Da Grande Recessão e do Grande Retrocesso

Da Grande Recessão e do Grande Retrocesso

  1. Do grande retrocesso e da grande recessão

 

Aquilo de que trata o livro O Grande Retrocesso (Geiselberger, 2017), organizado por Heinrich Geiselberger mas que conta com mais catorze autores (entre eles, embora apenas na edição portuguesa, o português António Costa Pinto), é de algo mais vasto do que apenas a Grande Recessão. Ou seja, em 2007-2008, com o colapso de bancos e seguradoras nos EUA, uma forte crise financeira internacional (e com fortíssimas consequências sociais, económicas e políticas) abateu-se sobre o sistema capitalista, de tal envergadura que o então responsável do banco central norte-americano não hesitou em classificá-la como a maior desde a segunda guerra mundial. E os cientistas sociais e políticos cunharam mesmo o termo «(a) Grande Recessão» para a classificar (ver Freire et al, 2016). Esta última é descrita, aliás, nomeadamente por Wolfgang Streeck (neste livro de 2017, em análise, e num outro anterior de 2013, citado nas referências bibliográficas da presente peça), antes como mais uma «etapa» da crise do capitalismo neoliberal, financeirizado e desregulado, que tutela as socieades Ocidentais (e não só) desde os anos 1970-1980. Ou seja, digamos que a «Grande Recessão» é descrita como mais uma «etapa» (não necessariamente num sentido linear) do Grande Retrocesso.

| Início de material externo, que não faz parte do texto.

(** X12.  A turn of the loop of a running host that finds the TTL expired
    publishes nothing and stops the host, which cleans the scenario
    storage of every metric and keeps the rest of the metric; from then
    on, whatever turns and event deliveries follow, the host publishes
    nothing and stays stopped. *)
Theorem expired_host_never_publishes (h : EmulatedHost) (t : Q) (readings : Readings)
    (rest : list action) :
  _is_running h = true ->
  ttl (Hosts._config h) < t - _host_start_time h ->
  step call h (Turn t readings)
  = ({| published := None; ticked := [] |}, stop h)
  /\ Forall (fun s => published s = None) (fst (run call h (Turn t readings :: rest)))
  /\ _is_running (snd (run call h (Turn t readings :: rest))) = false
  /\ (forall key,
        _emulated_metrics (stop h) !! key
        = (fun m => with_scenario_state m ∅) <$> _emulated_metrics h !! key).
Proof.
  intros Hrunning Hexpired.
  assert (Hstep : step call h (Turn t readings)
                  = ({| published := None; ticked := [] |}, stop h)).
  { cbn [step]. unfold run_loop_iteration. rewrite Hrunning. cbn [negb].
    assert (E : Qltb (ttl (Hosts._config h)) (t - _host_start_time h) = true)
      by (apply Qltb_lt; exact Hexpired).
    rewrite E. reflexivity. }
  assert (Hstopped : _is_running (stop h) = false).
  { unfold stop. rewrite Hrunning. reflexivity. }
  split; [exact Hstep | split; [|split]].
  - cbn [run]. rewrite Hstep.
    destruct (stopped_host_silent rest (stop h) Hstopped) as [Hall _].
    destruct (run call (stop h) rest) as [ss h2]. cbn [fst] in *.
    constructor; [reflexivity | exact Hall].
  - cbn [run]. rewrite Hstep.
    destruct (stopped_host_silent rest (stop h) Hstopped) as [_ Hend].
    destruct (run call (stop h) rest) as [ss h2]. exact Hend.
  - intros key. unfold stop. rewrite Hrunning. cbn [_emulated_metrics with_metrics].
    rewrite lookup_fmap. reflexivity.
Qed.

End HostLifecycle.

Lemma expired_host_never_publishes_witness :
  Forall (fun s => Hosts.published s = None)
         (fst (Hosts.run Examples.library Examples.requests_host
                         [Examples.turn_at 3000; Examples.turn_at 3015])).
Proof.
  assert (Hrunning : Hosts._is_running Examples.requests_host = true) by reflexivity.
  assert (Hexpired : Hosts.ttl (Hosts._config Examples.requests_host)
                     < 3000 - Hosts._host_start_time Examples.requests_host)
    by (vm_compute; reflexivity).
  exact (proj1 (proj2 (expired_host_never_publishes Examples.library Examples.requests_host
                         3000 (fun _ => (3000, Examples.clock_at 3000))
                         [Examples.turn_at 3015] Hrunning Hexpired))).
Defined.

Section HostInit.
Import Storage.
Import Metrics.
Import Hosts.

Lemma dict_keys_spec (names : list string) :
  forall seen,
    NoDup (dict_keys names seen)
    /\ (forall k, k ∈ dict_keys names seen <-> k ∈ names /\ k ∉ seen).
Proof.
  induction names as [|n rest IH]; intros seen; cbn [dict_keys].
  - split; [constructor|]. intros k. split; [intros H; inversion H | intros [H _]; inversion H].
  - destruct (bool_decide (n ∈ seen)) eqn:E.
    + apply bool_decide_eq_true in E. destruct (IH seen) as [Hnd Hin].
      split; [exact Hnd|]. intros k. rewrite Hin, elem_of_cons. split.
      * intros [H1 H2]. auto.
      * intros [[-> | H1] H2]; [contradiction | auto].
    + apply bool_decide_eq_false in E. destruct (IH (n :: seen)) as [Hnd Hin].
      split.
      * constructor; [|exact Hnd]. rewrite Hin. intros [_ H]. apply H. apply list_elem_of_here.
      * intros k. rewrite !elem_of_cons, Hin, elem_of_cons. split.
        -- intros [-> | [H1 H2]]; [auto|]. split; [auto|]. intros H. apply H2. auto.
        -- intros [[-> | H1] H2]; [auto|].
           destruct (decide (k = n)) as [-> | Hne]; [auto|].
           right. split; [exact H1|]. intros [H | H]; contradiction.
Qed.

Lemma init_objects_lookup (configs : list MetricConfig) (now : Q) (key : string) :
  forall acc : gmap string EmulatedMetric,
    fold_left (fun acc config => <[Metrics.name config := Metrics.init config now]> acc)
              configs acc !! key
    = match last (filter (fun c => Metrics.name c = key) configs) with
      | Some c => Some (Metrics.init c now)
      | None => acc !! key
      end.
Proof.
  induction configs as [|c rest IH]; intros acc; cbn [fold_left]; [reflexivity|].
  rewrite IH, filter_cons. destruct (decide (Metrics.name c = key)) as [E | E].
  - rewrite last_cons. destruct (last (filter _ rest)); [reflexivity|].
    rewrite <- E. apply lookup_insert_eq.
  - destruct (last (filter _ rest)); [reflexivity|].
    apply lookup_insert_ne. exact E.
Qed.

(** Linking changes the names of the linked metrics only. *)
Lemma link_existing_fields (names : list string) (m : EmulatedMetric) :
  Metrics._value (link_existing names m) = Metrics._value m
  /\ Metrics._start_time (link_existing names m) = Metrics._start_time m
  /\ Metrics._last_update (link_existing names m) = Metrics._last_update m
  /\ Metrics._scenario_state (link_existing names m) = Metrics._scenario_state m.
Proof.
  unfold link_existing.
  generalize (linked_metrics (Metrics._config m)). intros linked.
  assert (H : forall acc,
            Metrics._value (fold_left (fun acc linked_name =>
                              if bool_decide (linked_name ∈ names)
                              then add_linked_metric acc linked_name else acc) linked acc)
            = Metrics._value acc
            /\ Metrics._start_time (fold_left (fun acc linked_name =>
                              if bool_decide (linked_name ∈ names)
                              then add_linked_metric acc linked_name else acc) linked acc)
               = Metrics._start_time acc
            /\ Metrics._last_update (fold_left (fun acc linked_name =>
                              if bool_decide (linked_name ∈ names)
                              then add_linked_metric acc linked_name else acc) linked acc)
               = Metrics._last_update acc
            /\ Metrics._scenario_state (fold_left (fun acc linked_name =>
                              if bool_decide (linked_name ∈ names)
                              then add_linked_metric acc linked_name else acc) linked acc)
               = Metrics._scenario_state acc).
  { induction linked as [|n rest IH]; intros acc; cbn [fold_left]; [auto|].
    destruct (IH (if bool_decide (n ∈ names) then add_linked_metric acc n else acc))
      as (H1 & H2 & H3 & H4).
    rewrite H1, H2, H3, H4. destruct (bool_decide (n ∈ names)); auto. }
  apply H.
Qed.

(** X13.  [_init_metrics] builds one metric per config name: the names
    are kept without repetition, a name has an object exactly when some
    config bears it, and when several configs bear one name the object is
    built from the last of them, with its initial value, its start time
    counted from the construction, no update yet and an empty storage. *)
Theorem init_metrics_last_config_wins (configs : list MetricConfig) (now : Q) (key : string) :
  let names := fst (_init_metrics configs now) in
  let objs := snd (_init_metrics configs now) in
  NoDup names
  /\ (key ∈ names <-> exists c, c ∈ configs /\ Metrics.name c = key)
  /\ (key ∈ names <-> is_Some (objs !! key))
  /\ (forall m, objs !! key = Some m ->
        exists c, last (filter (fun c => Metrics.name c = key) configs) = Some c
                  /\ Metrics._config m = c
                  /\ Metrics._value m = init_value c
                  /\ Metrics._start_time m = now + Metrics.start_time c
                  /\ Metrics._last_update m = 0
                  /\ Metrics._scenario_state m = ∅).
Proof.
  intros names objs. subst names objs. unfold _init_metrics. cbn [fst snd].
  destruct (dict_keys_spec (map Metrics.name configs) []) as [Hnd Hin].
  assert (Hnames : key ∈ dict_keys (map Metrics.name configs) []
                   <-> exists c, c ∈ configs /\ Metrics.name c = key).
  { rewrite Hin. change (map Metrics.name configs) with (Metrics.name <$> configs).
    rewrite list_elem_of_fmap. split.
    - intros [(c & -> & Hc) _]. eauto.
    - intros (c & Hc & <-). split; [eauto|]. intros H. inversion H. }
  assert (Hlast : (exists c, c ∈ configs /\ Metrics.name c = key)
                  <-> is_Some (last (filter (fun c => Metrics.name c = key) configs))).
  { split.
    - intros (c & Hc & Hname).
      assert (Hf : c ∈ filter (fun c => Metrics.name c = key) configs)
        by (apply list_elem_of_filter; auto).
      destruct (filter (fun c => Metrics.name c = key) configs) as [|x l] eqn:E.
      + inversion Hf.
      + rewrite last_cons. destruct (last l); eauto.
    - intros [c Hc]. apply last_Some in Hc. destruct Hc as [l' Hl'].
      assert (Hf : c ∈ filter (fun c => Metrics.name c = key) configs).
      { rewrite Hl'. apply elem_of_app. right. apply list_elem_of_here. }
      apply list_elem_of_filter in Hf. destruct Hf. eauto. }
  split; [exact Hnd | split; [exact Hnames | split]].
  - rewrite Hnames, Hlast, lookup_fmap, init_objects_lookup, lookup_empty.
    destruct (last (filter _ configs)); cbn; split; intros [x Hx]; try discriminate; eauto.
  - intros m. rewrite lookup_fmap, init_objects_lookup, lookup_empty.
    destruct (last (filter _ configs)) as [c|]; cbn; [|discriminate].
    intros [= <-]. exists c. split; [reflexivity|].
    rewrite link_existing_config.
    destruct (link_existing_fields (dict_keys (map Metrics.name configs) [])
                (Metrics.init c now)) as (H1 & H2 & H3 & H4).
    rewrite H1, H2, H3, H4. repeat split; reflexivity.
Qed.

Trata-se, em O Grande Retrocesso, de uma reflexão sobre fenómenos políticos e sociais preocupantes que têm ocorrido pelo menos desde a década de 1980-1990 nas sociedades modernas, nomeadamente Ocidentais, e que poderão ser descritos como os traços e os efeitos sociais e políticos da ascenção do neoliberalismo e da globalização neoliberal, bem como das respostas políticas que geraram, em muitos casos preocupantes. Nomeadamente, o Grande Retrocesso caracteriza-se pelos ataques à democracia, acima de tudo na sua versão demoliberal (ou seja, na linha do liberalismo político), e portanto tem-se traduzido em ataques à separação de poderes, ao Estado de Direito, aos direitos das minorias, e amiúde numa viragem nacionalista, securitária e xenófoba, ligada sobretudo ao populismo (não raro autoritário) de direita. Um dos autores do livro, Arjun Appadurai, dá exemplos desta vaga nacional-populista, amiúde com traços autoritários (mais ou menos pronunciados consoante os países), nos casos da Rússia, de Putin, da Turquia, de Erdogan, na India, de Narendra Modi, ou nos EUA, de Trump. E, na Europa, além dos casos mais conhecidos da Hungria, de Victor Órban, e da Polónia, de Andrzej Duda, também o forte ascenço político-eleitoral da direita radical, nacionalista e populista, em muitos países (França, Holanda, Áustria, Grécia, etc.), é descrito como parte central do Grande Retrocesso.

O livro tem uma vertente simultaneamente de diagnóstico e outra mais prescritiva, ou seja, pretende também apresentar algumas linhas orientadores para uma resposta social e política ao Grande Retrocesso. De algumas das respostas tratarei na seção seguinte, concentrando-me nesta nalgumas linhas de força dos diagnósticos sobre os traços e as causas do Grande Retrocesso. Naturalmente, dado o extenso número de contribuições, e as perspetivas algo diversas, concentro-me apenas nalgumas análises que me parecem mais relevantes e emblemáticas.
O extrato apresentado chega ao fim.